#### Directions
Below are several records. Retype exactly those lines running from the one with "(** ** Signup *)" through the one with "password the bcrypt", end lines included, and no others.

=== Dataset records ===

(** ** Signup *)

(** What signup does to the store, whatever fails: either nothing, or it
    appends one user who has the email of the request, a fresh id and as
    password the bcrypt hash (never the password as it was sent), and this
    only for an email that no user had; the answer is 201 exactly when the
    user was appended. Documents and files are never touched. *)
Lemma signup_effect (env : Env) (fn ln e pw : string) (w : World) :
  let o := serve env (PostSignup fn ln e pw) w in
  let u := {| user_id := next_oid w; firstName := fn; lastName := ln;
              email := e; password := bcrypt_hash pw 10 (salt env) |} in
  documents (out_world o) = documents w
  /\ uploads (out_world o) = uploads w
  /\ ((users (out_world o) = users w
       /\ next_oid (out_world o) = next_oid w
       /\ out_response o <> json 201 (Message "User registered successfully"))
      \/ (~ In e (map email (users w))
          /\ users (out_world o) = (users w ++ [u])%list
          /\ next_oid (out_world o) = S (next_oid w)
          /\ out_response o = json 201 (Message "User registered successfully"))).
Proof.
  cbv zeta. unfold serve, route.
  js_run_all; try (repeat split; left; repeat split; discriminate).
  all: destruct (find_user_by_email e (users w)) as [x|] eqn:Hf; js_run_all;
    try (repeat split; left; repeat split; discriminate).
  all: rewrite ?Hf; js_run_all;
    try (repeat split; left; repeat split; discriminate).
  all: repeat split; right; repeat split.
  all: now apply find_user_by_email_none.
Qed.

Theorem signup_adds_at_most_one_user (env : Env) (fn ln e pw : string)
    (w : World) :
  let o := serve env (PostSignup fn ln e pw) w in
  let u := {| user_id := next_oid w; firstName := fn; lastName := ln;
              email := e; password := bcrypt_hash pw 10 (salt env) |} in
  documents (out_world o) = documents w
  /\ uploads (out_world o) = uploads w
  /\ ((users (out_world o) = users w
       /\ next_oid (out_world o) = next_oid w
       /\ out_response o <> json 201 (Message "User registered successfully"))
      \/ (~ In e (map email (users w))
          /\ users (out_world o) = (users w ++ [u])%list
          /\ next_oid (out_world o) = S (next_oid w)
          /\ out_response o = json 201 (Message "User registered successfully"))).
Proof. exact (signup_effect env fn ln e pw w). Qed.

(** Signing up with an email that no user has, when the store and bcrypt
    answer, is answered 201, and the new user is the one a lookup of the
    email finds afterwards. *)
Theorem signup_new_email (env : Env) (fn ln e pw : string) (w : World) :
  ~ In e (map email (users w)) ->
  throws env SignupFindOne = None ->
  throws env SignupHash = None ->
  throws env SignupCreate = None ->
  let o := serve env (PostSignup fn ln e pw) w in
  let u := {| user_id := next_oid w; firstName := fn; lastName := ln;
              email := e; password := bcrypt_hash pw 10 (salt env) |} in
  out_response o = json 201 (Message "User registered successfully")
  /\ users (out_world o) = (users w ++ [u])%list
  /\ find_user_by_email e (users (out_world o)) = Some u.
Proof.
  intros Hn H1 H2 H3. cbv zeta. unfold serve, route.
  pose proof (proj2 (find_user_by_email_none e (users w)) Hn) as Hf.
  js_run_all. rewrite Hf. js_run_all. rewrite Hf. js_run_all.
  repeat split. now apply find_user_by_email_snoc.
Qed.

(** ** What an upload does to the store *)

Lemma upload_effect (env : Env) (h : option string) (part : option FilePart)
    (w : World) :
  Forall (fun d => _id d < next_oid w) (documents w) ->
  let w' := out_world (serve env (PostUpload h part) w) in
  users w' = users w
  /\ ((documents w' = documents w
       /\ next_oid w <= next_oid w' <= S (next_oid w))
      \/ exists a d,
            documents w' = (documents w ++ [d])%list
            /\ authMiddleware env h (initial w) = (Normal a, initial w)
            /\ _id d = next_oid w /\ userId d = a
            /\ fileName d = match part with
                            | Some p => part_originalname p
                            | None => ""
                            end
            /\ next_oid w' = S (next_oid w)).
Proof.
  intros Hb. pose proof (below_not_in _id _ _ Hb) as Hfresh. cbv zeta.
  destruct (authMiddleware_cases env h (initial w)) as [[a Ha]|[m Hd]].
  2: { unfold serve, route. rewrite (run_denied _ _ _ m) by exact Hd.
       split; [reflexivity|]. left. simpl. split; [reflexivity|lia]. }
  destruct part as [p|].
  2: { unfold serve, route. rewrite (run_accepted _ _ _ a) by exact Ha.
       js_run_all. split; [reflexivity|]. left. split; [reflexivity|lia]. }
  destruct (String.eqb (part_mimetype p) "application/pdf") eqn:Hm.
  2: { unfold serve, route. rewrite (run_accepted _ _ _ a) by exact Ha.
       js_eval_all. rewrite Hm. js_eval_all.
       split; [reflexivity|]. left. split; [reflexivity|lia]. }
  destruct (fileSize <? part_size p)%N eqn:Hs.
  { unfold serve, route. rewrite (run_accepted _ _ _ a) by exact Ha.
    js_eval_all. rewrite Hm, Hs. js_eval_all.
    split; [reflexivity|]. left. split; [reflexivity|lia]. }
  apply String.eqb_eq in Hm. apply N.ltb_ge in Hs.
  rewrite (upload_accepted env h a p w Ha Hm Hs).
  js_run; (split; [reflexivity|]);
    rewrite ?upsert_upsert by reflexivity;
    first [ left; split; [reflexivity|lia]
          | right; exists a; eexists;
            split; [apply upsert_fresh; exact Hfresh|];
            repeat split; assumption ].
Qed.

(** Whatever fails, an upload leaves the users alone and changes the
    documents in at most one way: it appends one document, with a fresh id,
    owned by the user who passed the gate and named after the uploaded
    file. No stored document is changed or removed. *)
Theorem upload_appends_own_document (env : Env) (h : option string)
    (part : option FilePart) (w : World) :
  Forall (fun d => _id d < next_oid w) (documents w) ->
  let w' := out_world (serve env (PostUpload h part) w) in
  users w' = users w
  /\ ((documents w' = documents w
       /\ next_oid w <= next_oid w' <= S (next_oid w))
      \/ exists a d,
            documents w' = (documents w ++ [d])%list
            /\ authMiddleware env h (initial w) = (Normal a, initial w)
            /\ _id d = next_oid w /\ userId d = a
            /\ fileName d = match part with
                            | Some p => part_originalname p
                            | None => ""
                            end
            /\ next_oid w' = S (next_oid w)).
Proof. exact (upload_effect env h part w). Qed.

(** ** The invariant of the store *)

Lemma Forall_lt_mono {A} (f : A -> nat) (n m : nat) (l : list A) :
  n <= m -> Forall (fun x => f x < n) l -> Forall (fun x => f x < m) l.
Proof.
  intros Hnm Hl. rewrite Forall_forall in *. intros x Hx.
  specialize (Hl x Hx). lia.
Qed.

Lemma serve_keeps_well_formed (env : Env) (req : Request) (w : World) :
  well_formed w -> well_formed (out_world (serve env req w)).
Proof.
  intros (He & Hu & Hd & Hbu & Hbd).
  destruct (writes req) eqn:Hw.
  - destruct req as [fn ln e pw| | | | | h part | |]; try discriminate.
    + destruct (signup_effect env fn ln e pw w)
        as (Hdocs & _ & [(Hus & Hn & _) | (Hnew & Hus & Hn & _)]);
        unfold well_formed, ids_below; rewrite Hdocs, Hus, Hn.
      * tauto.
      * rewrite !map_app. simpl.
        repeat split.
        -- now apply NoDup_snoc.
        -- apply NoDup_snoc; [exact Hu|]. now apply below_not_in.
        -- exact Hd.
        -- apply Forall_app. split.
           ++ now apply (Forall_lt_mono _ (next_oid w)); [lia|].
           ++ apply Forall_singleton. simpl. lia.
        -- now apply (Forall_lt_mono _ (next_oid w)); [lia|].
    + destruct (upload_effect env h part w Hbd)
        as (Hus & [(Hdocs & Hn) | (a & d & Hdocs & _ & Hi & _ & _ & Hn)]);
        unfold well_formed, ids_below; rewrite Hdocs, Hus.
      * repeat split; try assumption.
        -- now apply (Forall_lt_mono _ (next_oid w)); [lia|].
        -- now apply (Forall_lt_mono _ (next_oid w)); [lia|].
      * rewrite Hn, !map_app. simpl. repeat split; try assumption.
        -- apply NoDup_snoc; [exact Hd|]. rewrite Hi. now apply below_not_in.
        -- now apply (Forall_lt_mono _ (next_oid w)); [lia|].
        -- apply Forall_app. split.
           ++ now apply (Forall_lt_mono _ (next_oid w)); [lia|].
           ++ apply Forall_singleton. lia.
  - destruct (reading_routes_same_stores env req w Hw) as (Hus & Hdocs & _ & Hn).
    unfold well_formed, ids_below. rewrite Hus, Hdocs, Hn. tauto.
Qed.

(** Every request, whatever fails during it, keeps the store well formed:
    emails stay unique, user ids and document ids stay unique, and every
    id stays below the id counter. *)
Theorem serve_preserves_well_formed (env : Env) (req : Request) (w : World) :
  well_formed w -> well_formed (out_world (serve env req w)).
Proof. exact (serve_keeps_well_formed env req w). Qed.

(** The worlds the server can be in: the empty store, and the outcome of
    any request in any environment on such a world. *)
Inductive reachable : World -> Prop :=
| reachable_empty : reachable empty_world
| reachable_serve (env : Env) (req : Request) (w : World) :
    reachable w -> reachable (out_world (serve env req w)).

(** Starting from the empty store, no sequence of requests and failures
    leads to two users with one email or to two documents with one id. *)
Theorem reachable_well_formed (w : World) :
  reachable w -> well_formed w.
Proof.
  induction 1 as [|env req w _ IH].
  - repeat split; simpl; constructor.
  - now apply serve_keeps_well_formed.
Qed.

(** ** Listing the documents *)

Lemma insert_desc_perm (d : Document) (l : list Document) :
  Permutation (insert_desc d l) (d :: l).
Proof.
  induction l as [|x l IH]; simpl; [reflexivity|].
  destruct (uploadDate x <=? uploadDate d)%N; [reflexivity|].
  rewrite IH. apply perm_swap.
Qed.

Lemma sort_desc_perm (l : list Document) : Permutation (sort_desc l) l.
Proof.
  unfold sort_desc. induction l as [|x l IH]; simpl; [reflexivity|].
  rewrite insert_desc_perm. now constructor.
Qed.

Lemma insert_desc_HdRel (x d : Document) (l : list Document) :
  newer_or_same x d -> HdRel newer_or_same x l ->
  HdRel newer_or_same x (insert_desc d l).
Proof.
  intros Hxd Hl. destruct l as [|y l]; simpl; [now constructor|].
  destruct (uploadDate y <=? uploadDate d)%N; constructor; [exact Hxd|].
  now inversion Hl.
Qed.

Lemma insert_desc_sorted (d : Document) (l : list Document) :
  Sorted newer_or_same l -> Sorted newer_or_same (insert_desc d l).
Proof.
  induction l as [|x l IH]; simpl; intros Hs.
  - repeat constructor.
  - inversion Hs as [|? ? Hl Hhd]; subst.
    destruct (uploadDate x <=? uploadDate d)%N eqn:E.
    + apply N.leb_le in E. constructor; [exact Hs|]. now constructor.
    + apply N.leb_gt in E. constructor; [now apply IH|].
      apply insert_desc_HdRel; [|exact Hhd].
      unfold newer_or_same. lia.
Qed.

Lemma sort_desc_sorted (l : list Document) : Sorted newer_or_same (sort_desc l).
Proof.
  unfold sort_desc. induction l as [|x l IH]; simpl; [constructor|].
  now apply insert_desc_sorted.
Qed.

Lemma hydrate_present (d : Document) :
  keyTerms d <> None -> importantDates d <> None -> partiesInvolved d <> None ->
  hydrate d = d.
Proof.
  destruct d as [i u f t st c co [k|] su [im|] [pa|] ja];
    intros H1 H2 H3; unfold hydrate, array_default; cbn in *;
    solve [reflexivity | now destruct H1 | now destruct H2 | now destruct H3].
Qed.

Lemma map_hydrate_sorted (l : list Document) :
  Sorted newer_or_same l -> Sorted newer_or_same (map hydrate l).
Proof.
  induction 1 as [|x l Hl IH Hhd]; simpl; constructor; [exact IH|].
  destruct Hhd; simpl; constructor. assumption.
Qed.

===
=== Dataset records ===

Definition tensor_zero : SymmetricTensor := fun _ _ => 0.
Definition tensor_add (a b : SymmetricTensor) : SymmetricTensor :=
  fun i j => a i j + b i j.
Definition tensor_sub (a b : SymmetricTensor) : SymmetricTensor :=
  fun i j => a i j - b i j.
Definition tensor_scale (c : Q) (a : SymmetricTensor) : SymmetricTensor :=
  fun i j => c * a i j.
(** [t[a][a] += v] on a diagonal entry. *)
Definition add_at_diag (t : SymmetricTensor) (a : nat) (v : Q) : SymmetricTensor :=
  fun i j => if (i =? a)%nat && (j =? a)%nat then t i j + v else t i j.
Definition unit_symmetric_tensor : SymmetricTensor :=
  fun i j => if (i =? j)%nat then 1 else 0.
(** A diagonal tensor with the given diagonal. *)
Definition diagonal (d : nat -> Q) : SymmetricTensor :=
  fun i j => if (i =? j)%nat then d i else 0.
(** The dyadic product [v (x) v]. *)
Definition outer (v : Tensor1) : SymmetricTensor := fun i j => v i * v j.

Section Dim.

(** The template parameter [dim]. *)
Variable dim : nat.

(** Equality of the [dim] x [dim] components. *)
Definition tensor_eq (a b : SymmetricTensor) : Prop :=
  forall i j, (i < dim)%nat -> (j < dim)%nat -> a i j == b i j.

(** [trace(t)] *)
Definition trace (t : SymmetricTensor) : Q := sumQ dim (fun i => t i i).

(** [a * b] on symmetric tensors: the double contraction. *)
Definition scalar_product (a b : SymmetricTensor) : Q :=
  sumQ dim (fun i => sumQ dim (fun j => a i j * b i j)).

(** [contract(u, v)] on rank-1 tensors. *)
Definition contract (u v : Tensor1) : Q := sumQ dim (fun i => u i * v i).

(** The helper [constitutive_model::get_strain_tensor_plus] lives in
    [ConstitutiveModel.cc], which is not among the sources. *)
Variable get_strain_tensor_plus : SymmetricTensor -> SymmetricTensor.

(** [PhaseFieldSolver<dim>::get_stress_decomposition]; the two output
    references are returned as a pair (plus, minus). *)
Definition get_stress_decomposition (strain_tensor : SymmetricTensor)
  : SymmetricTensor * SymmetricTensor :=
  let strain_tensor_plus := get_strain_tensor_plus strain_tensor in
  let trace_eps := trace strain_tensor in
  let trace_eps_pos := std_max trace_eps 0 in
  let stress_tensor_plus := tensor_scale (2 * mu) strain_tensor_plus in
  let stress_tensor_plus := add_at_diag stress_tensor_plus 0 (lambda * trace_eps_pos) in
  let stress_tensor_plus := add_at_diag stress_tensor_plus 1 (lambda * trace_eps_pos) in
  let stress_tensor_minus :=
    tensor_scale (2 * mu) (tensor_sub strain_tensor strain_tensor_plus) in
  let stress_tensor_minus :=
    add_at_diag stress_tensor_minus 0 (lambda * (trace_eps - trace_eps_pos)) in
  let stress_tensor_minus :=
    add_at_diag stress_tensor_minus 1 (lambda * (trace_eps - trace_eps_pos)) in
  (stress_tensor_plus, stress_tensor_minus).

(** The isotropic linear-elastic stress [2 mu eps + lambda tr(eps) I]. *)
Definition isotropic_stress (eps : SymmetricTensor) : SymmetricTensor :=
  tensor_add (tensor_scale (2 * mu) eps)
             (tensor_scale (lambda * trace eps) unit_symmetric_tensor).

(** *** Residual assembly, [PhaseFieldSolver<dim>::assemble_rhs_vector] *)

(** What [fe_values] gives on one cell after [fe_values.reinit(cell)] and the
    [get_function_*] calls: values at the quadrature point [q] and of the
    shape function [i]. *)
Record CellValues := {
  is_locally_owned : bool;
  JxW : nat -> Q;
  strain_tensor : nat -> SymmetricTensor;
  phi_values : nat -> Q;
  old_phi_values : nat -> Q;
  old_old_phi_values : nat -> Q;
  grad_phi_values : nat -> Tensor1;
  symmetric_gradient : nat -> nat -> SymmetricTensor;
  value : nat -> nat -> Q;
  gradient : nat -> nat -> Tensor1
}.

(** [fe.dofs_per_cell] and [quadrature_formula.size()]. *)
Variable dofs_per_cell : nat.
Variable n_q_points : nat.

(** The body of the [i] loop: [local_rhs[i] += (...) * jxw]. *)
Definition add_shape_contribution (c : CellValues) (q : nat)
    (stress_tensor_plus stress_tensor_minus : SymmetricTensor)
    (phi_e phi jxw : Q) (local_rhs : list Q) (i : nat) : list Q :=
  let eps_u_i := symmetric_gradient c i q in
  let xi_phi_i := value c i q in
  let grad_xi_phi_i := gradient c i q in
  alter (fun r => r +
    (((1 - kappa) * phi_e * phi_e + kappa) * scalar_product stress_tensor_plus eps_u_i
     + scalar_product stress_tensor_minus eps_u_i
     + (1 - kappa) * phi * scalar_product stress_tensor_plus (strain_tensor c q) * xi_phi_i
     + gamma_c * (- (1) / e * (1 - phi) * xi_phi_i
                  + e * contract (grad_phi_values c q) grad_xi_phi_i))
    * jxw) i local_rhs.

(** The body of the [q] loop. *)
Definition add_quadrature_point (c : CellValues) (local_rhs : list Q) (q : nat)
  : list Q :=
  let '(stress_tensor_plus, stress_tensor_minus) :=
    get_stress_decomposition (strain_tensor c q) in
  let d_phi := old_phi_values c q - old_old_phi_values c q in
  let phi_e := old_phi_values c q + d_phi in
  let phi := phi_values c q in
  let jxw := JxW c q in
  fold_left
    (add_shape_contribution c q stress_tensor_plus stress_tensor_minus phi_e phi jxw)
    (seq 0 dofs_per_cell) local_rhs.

===

#### Exercise response
(** ** Signup *)

(** What signup does to the store, whatever fails: either nothing, or it
    appends one user who has the email of the request, a fresh id and as
    password the bcrypt hash (never the password as it was sent), and this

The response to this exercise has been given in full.